_Exercise requirements_. Reproduce exactly the lines below, starting with the line that contains "rewrite !list_lookup_alter_eq, Hs." and ending with the last line of the records, both included, and nothing else.

_Data_.
(** C10.  The constructor stores the size limit under every policy; the
    policy decides [maxNumFiles] (the clamp under the size policy, 0
    otherwise) and, under the daily policy, the rotation thread with the
    date stamp it starts from.  A write to a sink that has a size limit and
    [maxNumFiles = 0], as built under the policies NONE and DAILY, rotates
    as well: the active file becomes [path.1], [path] is a fresh file, and
    no other name changes. *)
Theorem size_rotation_whatever_the_policy
    (policy : Policy.t) (this : nat) (fname : string) (n sz : Z) (st0 : Logger)
    (i0 : nat) (f0 : filesystem)
    (level : LogLevel) (trace : string) (st : Logger) (h : nat) (s : LogSink)
    (hd : string) (i : nat) (buf : string) (f : file) :
  (* a sink is built *)
  fs_open_append (fs (world st0)) (clock (world st0)) fname = Some (i0, f0) →
  (* later, a write goes to a sink with a size limit but maxNumFiles = 0 *)
  _sinks st !! level_index level = Some h →
  heap st !! h = Some s →
  lsm s = false →
  _HEADERS !! level_index level = Some hd →
  maxSize s ≠ 0 →
  maxNumFiles s = 0 →
  stream s = OFStream i buf →
  names (fs (world st)) !! fileName s = Some i →
  inodes (fs (world st)) !! i = Some f →
  maxSize s < Z.of_nat (String.length (data f)) →
  openable (fs (world st)) (fileName s) →
  (* the constructor: the size is stored under every policy *)
  LogSink_file put_time_Ymd this fname policy n sz st0
  = (Ret (mkLogSink false (OFStream i0 "") fname
            (creation_stamp put_time_Ymd policy (world st0) fname) (umax sz)
            (if Policy.eqb policy Policy.MAX_SIZE && bool_decide (umax sz ≠ 0)
             then Z.max (u8 n) 2 else 0)
            false),
     mkLogger (heap st0) (_sinks st0) (_timers st0) (gates st0) (_nullStream st0)
       (rotThreads st0 ++ (if Policy.eqb policy Policy.DAILY then [this] else []))
       (mkWorld (cout (world st0)) (cerr (world st0)) f0 (clock (world st0))))
  (* the write: the file is rotated to path.1 and nothing else is renamed *)
  ∧ ∃ st', _write put_time_Ymd put_time_FT level trace st = (Ret tt, st')
      ∧ names (fs (world st'))
        = <[fileName s := length (inodes (fs (world st)))]>
            (<[fileName s +:+ ".1" := i]>
               (delete (fileName s) (names (fs (world st)))))
      ∧ data <$> inodes (fs (world st')) !! i = Some (data f +:+ buf).
Proof.
  intros Ho Ht Hs Hl Hhd Hm Hn Hstr Hnm Hf Hlt Hop. split.
  - by apply LogSink_file_run.
  - assert (Hsz : fs_file_size (fs (world st)) (fileName s)
                  = Some (Z.of_nat (String.length (data f)))).
    { unfold fs_file_size, fs_lookup. rewrite Hnm. simpl. by rewrite Hf. }
    rewrite (write_rotating_run level trace st h s hd
               i i buf _ Ht Hs Hl Hm Hhd Hstr Hnm Hsz Hlt Hop).
    eexists. split; [reflexivity|]. simpl. rewrite Hn. simpl.
    rewrite fs_append_length. split; [by rewrite archive_1|].
    rewrite lookup_app_l
      by (rewrite fs_append_length; by eapply lookup_lt_Some).
    unfold fs_append. case_decide as Hb; simpl.
    + subst buf. rewrite Hf. simpl. by rewrite string_app_nil_r.
    + by rewrite list_lookup_alter_eq, Hf.
Qed.

(** ** Daily rotation *)

Lemma daily_rotating_run (st : Logger) (h : nat) (s : LogSink) (i i0 : nat)
    (buf : string) (n : Z) :
  heap st !! h = Some s → lsm s = false →
  stream s = OFStream i buf →
  names (fs (world st)) !! fileName s = Some i0 →
  fs_file_size (fs (world st)) (fileName s) = Some n →
  creationDate s ≠ put_time_Ymd (to_time_t (clock (world st))) →
  n ≠ 0 →
  openable (fs (world st)) (fileName s) →
  let path := fileName s in
  let w := world st in
  let today := put_time_Ymd (to_time_t (clock w)) in
  let ino := inodes (fs_append (fs w) (clock w) i buf) in
  _dailyRotationThread put_time_Ymd mktime_Ymd h st
  = (Ret (sleep_after mktime_Ymd today (clock w)),
     mkLogger
       (<[h := mkLogSink false (OFStream (length ino) "") path today (maxSize s)
                 (maxNumFiles s) (rotateDaily s)]> (heap st))
       (_sinks st) (_timers st) (gates st) (_nullStream st) (rotThreads st)
       (mkWorld (cout w) (cerr w)
          (FileSystem
             (<[path := length ino]>
                (<[path +:+ "." +:+ creationDate s := i0]>
                   (delete path (names (fs w)))))
             (ino ++ [File "" (clock w)])
             (denied (fs w)))
          (clock w))).
Proof.
  intros Hs Hl Hstr Hnm Hsz Hdate Hn [Hne Hden]. simpl.
  unfold _dailyRotationThread, sleep_after.
  destruct_state st. destruct_sink s. subst.
  hrun Hs. rewrite bool_decide_true by done. hrun Hs.
  rewrite Hsz. simpl. rewrite bool_decide_true by done. hrun Hs.
  rewrite ?fs_append_nil. unfold fs_rename. simpl. rewrite ?fs_append_names.
  simpl. rewrite Hnm. hrun Hs.
  unfold fs_open_append. simpl. rewrite ?fs_append_denied. simpl.
  rewrite decide_False by (intros [?|?]; done).
  rewrite lookup_insert_ne by apply string_app_dot_ne.
  rewrite lookup_delete_eq. hrun Hs. done.
Qed.

Lemma daily_idle_run (st : Logger) (h : nat) (s : LogSink) :
  heap st !! h = Some s →
  creationDate s = put_time_Ymd (to_time_t (clock (world st)))
  ∨ fs_file_size (fs (world st)) (fileName s) = Some 0 →
  _dailyRotationThread put_time_Ymd mktime_Ymd h st
  = (Ret (sleep_after mktime_Ymd (creationDate s) (clock (world st))), st).
Proof.
  intros Hs Hidle.
  unfold _dailyRotationThread, sleep_after.
  destruct_state st. destruct_sink s.
  hrun Hs. case_bool_decide as Hd; hrun Hs; [|done].
  destruct Hidle as [?|Hsz]; [done|]. rewrite Hsz. hrun Hs. done.
Qed.

(** C2.  One turn of the daily-rotation thread of a sink whose file
    exists: when the current date stamp differs from the stored creation
    date and the file is not empty, the file (flushed) is renamed to
    [path.<old creation date>], [path] is reopened as a fresh empty file
    and the creation date becomes the current date; otherwise, in
    particular when the file is empty although the date has changed, the
    state is left as it is. *)
Theorem daily_rotation_iff (st : Logger) (h : nat) (s : LogSink) (i : nat)
    (buf : string) (f : file) :
  heap st !! h = Some s →
  lsm s = false →
  stream s = OFStream i buf →
  names (fs (world st)) !! fileName s = Some i →
  inodes (fs (world st)) !! i = Some f →
  openable (fs (world st)) (fileName s) →
  let path := fileName s in
  let today := put_time_Ymd (to_time_t (clock (world st))) in
  let fresh := length (inodes (fs (world st))) in
  (* the date has changed and the file is not empty: the file is rotated *)
  (creationDate s ≠ today ∧ String.length (data f) ≠ 0%nat →
   ∃ st' s' sleep,
     _dailyRotationThread put_time_Ymd mktime_Ymd h st = (Ret sleep, st')
     ∧ heap st' !! h = Some s'
     ∧ names (fs (world st')) !! (path +:+ "." +:+ creationDate s) = Some i
     ∧ data <$> inodes (fs (world st')) !! i = Some (data f +:+ buf)
     ∧ names (fs (world st')) !! path = Some fresh
     ∧ inodes (fs (world st)) !! fresh = None
     ∧ inodes (fs (world st')) !! fresh = Some (File "" (clock (world st)))
     ∧ stream s' = OFStream fresh ""
     ∧ creationDate s' = today
     ∧ lsm s' = false
     ∧ (∀ p, p ≠ path → p ≠ path +:+ "." +:+ creationDate s →
          names (fs (world st')) !! p = names (fs (world st)) !! p))
  (* otherwise nothing happens *)
  ∧ (¬ (creationDate s ≠ today ∧ String.length (data f) ≠ 0%nat) →
     ∃ sleep, _dailyRotationThread put_time_Ymd mktime_Ymd h st = (Ret sleep, st)).
Proof.
  intros Hs Hl Hstr Hnm Hf Hop path today fresh. subst path today fresh.
  assert (Hsz : fs_file_size (fs (world st)) (fileName s)
                = Some (Z.of_nat (String.length (data f)))).
  { unfold fs_file_size, fs_lookup. rewrite Hnm. simpl. by rewrite Hf. }
  split.
  - intros [Hdate Hlen].
    rewrite (daily_rotating_run st h s i i buf _ Hs Hl Hstr Hnm Hsz Hdate)
      by (done || lia).
    do 3 eexists. split; [reflexivity|]. simpl.
    rewrite (list_lookup_insert_same _ _ _ _ Hs). split; [reflexivity|].
    rewrite fs_append_length. simpl.
    split; [|split; [|split; [|split; [|split; [|split; [|split; [|split]]]]]]].
    + rewrite lookup_insert_ne by (symmetry; apply string_app_dot_ne).
      by rewrite lookup_insert_eq.
    + rewrite lookup_app_l
        by (rewrite fs_append_length; by eapply lookup_lt_Some).
      unfold fs_append. case_decide as Hb; simpl.
      * subst buf. rewrite Hf. simpl. by rewrite string_app_nil_r.
      * by rewrite list_lookup_alter_eq, Hf.
    + by rewrite lookup_insert_eq.
    + by apply lookup_ge_None_2.
    + rewrite lookup_app_r by (by rewrite fs_append_length).
      rewrite fs_append_length. by rewrite Nat.sub_diag.
    + done.
    + done.
    + done.
    + intros p H1 H2. rewrite !lookup_insert_ne by done.
      by rewrite lookup_delete_ne.
  - intros Hno. eexists. apply daily_idle_run; [done|].
    destruct (decide (creationDate s
                      = put_time_Ymd (to_time_t (clock (world st)))));
      [by left|right].
    rewrite Hsz. f_equal.
    destruct (decide (String.length (data f) = 0%nat)) as [->|]; [done|].
    destruct Hno. done.
Qed.

(** ** Timers and the runtime switches *)

(** C9.  [startTimer] pushes the current time.  With a non-empty stack
    [stopTimer] pops the most recent start, and the STOPPED line it writes
    gives the time elapsed since that start in the caller's unit; with an
    empty stack it writes "Timer not started!" and returns normally. *)
Theorem timers_lifo (st : Logger) (h : nat) (s : LogSink)
    (unit_ns : Z) (unit_ function : string) (line : Z) :
  _sinks st !! level_index PROFILING = Some h →
  heap st !! h = Some s →
  stream_live st s →
  (∃ st', startTimer function line st = (Ret tt, st')
     ∧ _timers st' = _timers st ++ [clock (world st)]
     ∧ sent st' h = sent st h +:+ nl +:+ "Timer #"
         +:+ pretty (length (_timers st) + 1)%nat +:+ " STARTED at "
         +:+ function +:+ " (Line " +:+ pretty line +:+ ")")
  ∧ (∀ ts start, _timers st = ts ++ [start] →
     ∃ st', stopTimer unit_ns unit_ function line st = (Ret tt, st')
       ∧ _timers st' = ts
       ∧ sent st' h = sent st h +:+ nl +:+ "Timer #"
           +:+ pretty (length ts + 1)%nat +:+ " STOPPED at " +:+ function
           +:+ " (Line " +:+ pretty line +:+ ") --- DURATION = "
           +:+ pretty (Z.quot (clock (world st) - start) unit_ns)
           +:+ " " +:+ unit_)
  ∧ (_timers st = [] →
     ∃ st', stopTimer unit_ns unit_ function line st = (Ret tt, st')
       ∧ _timers st' = []
       ∧ sent st' h = sent st h +:+ "Timer not started!" +:+ nl).
Proof.
  intros Ht Hs Hlive. unfold sent, stream_live in *.
  destruct_state st. destruct_sink s. rewrite Hs. simpl.
  split; [|split].
  - unfold startTimer. destruct o as [| |i buf|]; [..|done]; mrun.
    + eexists; split; [reflexivity|]. simpl. by rewrite Hs.
    + eexists; split; [reflexivity|]. simpl. by rewrite Hs.
    + eexists; split; [reflexivity|]. simpl.
      rewrite list_lookup_alter_eq, Hs. simpl. by rewrite string_app_assoc.
  - intros ts start ->. unfold stopTimer. mrun. rewrite last_snoc.
    rewrite length_app. change (length [start]) with 1%nat.
    destruct o as [| |i buf|]; [..|done]; mrun; rewrite removelast_last.
    + eexists; split; [reflexivity|]. simpl. by rewrite Hs.
    + eexists; split; [reflexivity|]. simpl. by rewrite Hs.
    + eexists; split; [reflexivity|]. simpl.
      rewrite list_lookup_alter_eq, Hs. simpl. by rewrite string_app_assoc.
  - intros ->. unfold stopTimer. mrun.
    destruct o as [| |i buf|]; [..|done]; mrun.
    + eexists; split; [reflexivity|]. simpl. rewrite Hs. simpl.
      by rewrite string_app_assoc.
    + eexists; split; [reflexivity|]. simpl. rewrite Hs. simpl.
      by rewrite string_app_assoc.
    + eexists; split; [reflexivity|]. simpl.
      rewrite !list_lookup_alter_eq, Hs. simpl.
      destruct Hlive as [f Hf]. unfold fs_append.
      case_decide as Hd.
      { exfalso. destruct buf; discriminate Hd. }
      simpl. rewrite list_lookup_alter_eq, Hf. simpl.
      by rewrite string_app_nil_r, !string_app_assoc.
Qed.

_Solution for this task_.
      rewrite !list_lookup_alter_eq, Hs. simpl.
      destruct Hlive as [f Hf]. unfold fs_append.
      case_decide as Hd.
      { exfalso. destruct buf; discriminate Hd. }
      simpl. rewrite list_lookup_alter_eq, Hf. simpl.
      by rewrite string_app_nil_r, !string_app_assoc.
Qed.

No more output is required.